## Given data
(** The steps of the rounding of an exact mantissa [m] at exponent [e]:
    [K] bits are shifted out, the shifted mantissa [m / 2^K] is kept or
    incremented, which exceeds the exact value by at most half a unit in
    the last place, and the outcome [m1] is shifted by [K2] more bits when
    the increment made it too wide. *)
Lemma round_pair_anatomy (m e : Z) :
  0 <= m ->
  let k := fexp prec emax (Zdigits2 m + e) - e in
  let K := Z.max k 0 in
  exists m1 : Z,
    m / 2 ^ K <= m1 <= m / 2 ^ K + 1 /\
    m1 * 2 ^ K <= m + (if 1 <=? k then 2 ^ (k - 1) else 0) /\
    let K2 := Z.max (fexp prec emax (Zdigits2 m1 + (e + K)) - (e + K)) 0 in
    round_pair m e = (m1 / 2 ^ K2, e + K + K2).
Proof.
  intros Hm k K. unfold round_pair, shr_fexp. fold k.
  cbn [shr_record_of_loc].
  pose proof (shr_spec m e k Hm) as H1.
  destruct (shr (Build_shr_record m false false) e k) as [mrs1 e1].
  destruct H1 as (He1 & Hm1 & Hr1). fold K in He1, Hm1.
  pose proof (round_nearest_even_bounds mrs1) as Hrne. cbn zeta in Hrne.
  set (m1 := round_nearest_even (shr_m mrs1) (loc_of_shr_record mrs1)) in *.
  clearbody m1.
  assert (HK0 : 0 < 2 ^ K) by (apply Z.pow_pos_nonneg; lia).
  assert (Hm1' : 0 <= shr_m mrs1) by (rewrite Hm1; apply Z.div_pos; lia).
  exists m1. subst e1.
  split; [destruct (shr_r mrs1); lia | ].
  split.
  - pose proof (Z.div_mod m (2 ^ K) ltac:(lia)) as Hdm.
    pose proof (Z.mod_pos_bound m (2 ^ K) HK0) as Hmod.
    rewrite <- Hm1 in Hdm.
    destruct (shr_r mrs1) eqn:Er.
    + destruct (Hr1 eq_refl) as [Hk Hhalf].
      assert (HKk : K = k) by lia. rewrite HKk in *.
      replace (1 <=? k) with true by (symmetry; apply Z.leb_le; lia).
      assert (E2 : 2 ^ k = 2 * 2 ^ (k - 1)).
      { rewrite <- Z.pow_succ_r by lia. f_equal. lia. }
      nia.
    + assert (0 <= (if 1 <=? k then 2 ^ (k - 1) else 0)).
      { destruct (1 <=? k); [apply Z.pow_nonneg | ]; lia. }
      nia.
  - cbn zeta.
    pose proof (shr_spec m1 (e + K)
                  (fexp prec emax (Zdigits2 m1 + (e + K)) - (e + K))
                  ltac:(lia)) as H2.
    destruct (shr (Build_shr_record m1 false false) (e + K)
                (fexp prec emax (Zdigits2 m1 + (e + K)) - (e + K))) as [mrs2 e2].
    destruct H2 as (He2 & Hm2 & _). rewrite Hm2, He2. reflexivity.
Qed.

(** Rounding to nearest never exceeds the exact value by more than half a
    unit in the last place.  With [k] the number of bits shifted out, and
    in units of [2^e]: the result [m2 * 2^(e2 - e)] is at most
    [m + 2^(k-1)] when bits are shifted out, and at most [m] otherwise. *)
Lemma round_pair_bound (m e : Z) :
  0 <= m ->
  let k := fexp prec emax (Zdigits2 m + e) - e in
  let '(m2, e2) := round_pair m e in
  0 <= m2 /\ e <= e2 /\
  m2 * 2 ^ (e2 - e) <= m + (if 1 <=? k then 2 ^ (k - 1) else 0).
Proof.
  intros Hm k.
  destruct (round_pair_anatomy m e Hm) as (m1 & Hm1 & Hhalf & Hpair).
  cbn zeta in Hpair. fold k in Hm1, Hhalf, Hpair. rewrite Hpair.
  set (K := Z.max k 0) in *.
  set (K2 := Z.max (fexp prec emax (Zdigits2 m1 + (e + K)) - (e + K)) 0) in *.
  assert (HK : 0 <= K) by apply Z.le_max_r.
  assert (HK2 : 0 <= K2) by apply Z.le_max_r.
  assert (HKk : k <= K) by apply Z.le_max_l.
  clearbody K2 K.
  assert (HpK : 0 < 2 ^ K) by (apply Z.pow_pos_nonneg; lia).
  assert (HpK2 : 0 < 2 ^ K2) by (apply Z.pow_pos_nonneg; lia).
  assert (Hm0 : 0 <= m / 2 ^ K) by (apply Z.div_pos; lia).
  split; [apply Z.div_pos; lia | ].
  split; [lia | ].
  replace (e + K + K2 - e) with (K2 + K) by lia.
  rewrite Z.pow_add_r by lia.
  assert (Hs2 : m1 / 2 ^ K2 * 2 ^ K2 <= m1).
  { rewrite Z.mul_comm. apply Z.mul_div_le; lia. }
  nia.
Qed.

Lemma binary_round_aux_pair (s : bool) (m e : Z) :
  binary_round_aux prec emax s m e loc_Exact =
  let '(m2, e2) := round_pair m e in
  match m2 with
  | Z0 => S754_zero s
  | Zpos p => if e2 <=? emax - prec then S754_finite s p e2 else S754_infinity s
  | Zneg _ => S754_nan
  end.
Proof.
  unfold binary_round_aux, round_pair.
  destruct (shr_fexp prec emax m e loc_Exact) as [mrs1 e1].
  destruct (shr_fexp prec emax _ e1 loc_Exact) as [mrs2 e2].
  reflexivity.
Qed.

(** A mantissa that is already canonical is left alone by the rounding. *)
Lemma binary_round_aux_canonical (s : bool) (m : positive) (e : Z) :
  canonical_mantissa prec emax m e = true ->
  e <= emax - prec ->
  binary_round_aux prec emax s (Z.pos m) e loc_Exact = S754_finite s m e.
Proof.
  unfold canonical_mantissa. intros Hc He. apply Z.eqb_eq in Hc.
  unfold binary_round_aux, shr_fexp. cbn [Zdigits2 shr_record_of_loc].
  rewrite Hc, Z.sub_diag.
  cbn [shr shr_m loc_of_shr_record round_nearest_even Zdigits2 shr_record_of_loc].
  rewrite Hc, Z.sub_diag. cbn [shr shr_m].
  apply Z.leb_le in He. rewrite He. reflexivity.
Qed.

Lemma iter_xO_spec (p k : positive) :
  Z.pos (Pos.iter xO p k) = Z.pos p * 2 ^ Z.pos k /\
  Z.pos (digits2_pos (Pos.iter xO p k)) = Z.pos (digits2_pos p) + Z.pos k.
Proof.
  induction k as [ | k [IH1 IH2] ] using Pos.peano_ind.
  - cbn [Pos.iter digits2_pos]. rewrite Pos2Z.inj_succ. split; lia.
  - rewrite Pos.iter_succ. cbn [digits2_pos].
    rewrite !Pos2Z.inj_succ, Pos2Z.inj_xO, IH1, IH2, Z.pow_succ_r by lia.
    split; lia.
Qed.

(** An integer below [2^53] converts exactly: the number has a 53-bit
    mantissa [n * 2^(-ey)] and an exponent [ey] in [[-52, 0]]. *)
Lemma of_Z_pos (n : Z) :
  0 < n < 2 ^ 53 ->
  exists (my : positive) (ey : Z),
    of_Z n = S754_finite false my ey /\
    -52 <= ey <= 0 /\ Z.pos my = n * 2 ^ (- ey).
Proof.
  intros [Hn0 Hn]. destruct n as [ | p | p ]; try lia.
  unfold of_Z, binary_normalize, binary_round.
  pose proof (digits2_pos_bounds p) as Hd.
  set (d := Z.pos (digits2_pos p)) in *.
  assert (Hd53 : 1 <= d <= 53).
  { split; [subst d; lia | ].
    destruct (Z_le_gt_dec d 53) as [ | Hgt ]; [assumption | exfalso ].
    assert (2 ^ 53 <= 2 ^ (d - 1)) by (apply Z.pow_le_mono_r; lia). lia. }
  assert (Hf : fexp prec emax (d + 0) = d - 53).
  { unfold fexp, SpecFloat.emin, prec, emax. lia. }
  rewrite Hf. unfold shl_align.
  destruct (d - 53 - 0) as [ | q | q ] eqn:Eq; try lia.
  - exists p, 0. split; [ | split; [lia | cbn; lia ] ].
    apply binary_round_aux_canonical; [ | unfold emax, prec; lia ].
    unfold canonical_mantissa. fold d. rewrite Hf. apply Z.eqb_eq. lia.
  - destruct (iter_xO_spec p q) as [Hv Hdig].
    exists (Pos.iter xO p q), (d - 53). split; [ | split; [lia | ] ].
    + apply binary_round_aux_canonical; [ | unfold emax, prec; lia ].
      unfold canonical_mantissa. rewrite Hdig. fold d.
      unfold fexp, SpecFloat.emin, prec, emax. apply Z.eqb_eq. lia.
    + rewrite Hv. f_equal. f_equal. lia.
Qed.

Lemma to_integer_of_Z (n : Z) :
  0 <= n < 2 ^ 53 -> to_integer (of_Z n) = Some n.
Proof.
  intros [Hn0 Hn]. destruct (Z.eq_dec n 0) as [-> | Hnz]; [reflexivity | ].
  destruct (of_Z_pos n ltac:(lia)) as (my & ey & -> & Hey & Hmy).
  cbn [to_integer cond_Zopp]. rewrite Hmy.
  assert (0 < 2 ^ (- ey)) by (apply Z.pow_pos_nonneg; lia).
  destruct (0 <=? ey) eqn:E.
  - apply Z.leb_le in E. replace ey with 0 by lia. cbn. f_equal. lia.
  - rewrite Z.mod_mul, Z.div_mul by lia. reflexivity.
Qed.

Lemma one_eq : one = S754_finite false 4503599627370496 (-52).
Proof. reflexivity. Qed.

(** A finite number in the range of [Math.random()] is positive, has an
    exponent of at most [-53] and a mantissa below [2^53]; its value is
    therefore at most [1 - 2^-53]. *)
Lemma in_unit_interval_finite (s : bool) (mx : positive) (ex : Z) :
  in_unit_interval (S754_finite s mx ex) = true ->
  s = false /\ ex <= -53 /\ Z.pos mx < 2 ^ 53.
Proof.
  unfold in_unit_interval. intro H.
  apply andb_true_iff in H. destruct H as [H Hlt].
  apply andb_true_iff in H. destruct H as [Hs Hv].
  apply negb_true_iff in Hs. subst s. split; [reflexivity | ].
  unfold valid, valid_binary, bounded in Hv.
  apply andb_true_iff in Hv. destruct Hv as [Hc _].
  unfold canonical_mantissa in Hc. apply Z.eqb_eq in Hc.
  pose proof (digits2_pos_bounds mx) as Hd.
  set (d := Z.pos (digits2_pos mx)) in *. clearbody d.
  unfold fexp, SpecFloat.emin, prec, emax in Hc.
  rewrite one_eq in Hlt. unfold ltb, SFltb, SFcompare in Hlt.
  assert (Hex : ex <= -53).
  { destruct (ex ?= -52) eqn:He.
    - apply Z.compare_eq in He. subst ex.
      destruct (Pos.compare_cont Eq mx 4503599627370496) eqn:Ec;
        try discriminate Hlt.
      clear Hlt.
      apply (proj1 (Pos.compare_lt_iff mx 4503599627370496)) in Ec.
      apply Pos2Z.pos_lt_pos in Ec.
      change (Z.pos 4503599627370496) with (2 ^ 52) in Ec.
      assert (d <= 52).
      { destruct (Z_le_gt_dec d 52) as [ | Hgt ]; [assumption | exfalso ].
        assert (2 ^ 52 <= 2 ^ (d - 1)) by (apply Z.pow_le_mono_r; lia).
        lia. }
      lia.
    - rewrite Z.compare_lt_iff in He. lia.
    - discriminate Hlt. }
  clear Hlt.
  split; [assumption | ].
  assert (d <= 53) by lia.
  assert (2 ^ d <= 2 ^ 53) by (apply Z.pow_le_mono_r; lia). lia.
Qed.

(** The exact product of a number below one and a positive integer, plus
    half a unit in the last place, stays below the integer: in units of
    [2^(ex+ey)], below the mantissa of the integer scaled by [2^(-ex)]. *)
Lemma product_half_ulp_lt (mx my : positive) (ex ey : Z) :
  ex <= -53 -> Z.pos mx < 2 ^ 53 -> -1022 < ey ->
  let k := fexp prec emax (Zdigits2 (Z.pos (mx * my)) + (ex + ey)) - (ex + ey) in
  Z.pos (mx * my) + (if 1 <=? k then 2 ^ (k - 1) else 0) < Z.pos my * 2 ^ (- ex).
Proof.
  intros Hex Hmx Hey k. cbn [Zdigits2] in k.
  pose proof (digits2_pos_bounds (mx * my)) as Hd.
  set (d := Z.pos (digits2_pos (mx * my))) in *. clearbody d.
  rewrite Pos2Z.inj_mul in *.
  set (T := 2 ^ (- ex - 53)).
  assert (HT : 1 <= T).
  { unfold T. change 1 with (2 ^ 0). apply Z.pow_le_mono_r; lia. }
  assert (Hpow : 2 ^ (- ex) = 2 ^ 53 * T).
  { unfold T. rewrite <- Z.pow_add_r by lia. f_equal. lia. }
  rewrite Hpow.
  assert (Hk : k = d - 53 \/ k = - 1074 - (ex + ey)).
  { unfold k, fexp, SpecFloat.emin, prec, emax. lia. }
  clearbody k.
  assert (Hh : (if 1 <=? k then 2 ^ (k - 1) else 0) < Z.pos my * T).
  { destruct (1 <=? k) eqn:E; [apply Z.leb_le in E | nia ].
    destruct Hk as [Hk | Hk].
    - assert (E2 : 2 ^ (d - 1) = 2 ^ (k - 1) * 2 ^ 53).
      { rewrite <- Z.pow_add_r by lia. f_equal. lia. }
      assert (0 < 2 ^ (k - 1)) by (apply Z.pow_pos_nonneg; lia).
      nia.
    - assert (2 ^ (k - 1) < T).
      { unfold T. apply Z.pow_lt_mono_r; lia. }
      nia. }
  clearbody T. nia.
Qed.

## What you need to do
From the entries above, give again exactly the lines running from the line with "rewrite Z.pow_add_r by lia." to the line with "(** A mantissa"; include both of those lines.

## Output below
  rewrite Z.pow_add_r by lia.
  assert (Hs2 : m1 / 2 ^ K2 * 2 ^ K2 <= m1).
  { rewrite Z.mul_comm. apply Z.mul_div_le; lia. }
  nia.
Qed.

Lemma binary_round_aux_pair (s : bool) (m e : Z) :
  binary_round_aux prec emax s m e loc_Exact =
  let '(m2, e2) := round_pair m e in
  match m2 with
  | Z0 => S754_zero s
  | Zpos p => if e2 <=? emax - prec then S754_finite s p e2 else S754_infinity s
  | Zneg _ => S754_nan
  end.
Proof.
  unfold binary_round_aux, round_pair.
  destruct (shr_fexp prec emax m e loc_Exact) as [mrs1 e1].
  destruct (shr_fexp prec emax _ e1 loc_Exact) as [mrs2 e2].
  reflexivity.
Qed.

(** A mantissa that is already canonical is left alone by the rounding. *)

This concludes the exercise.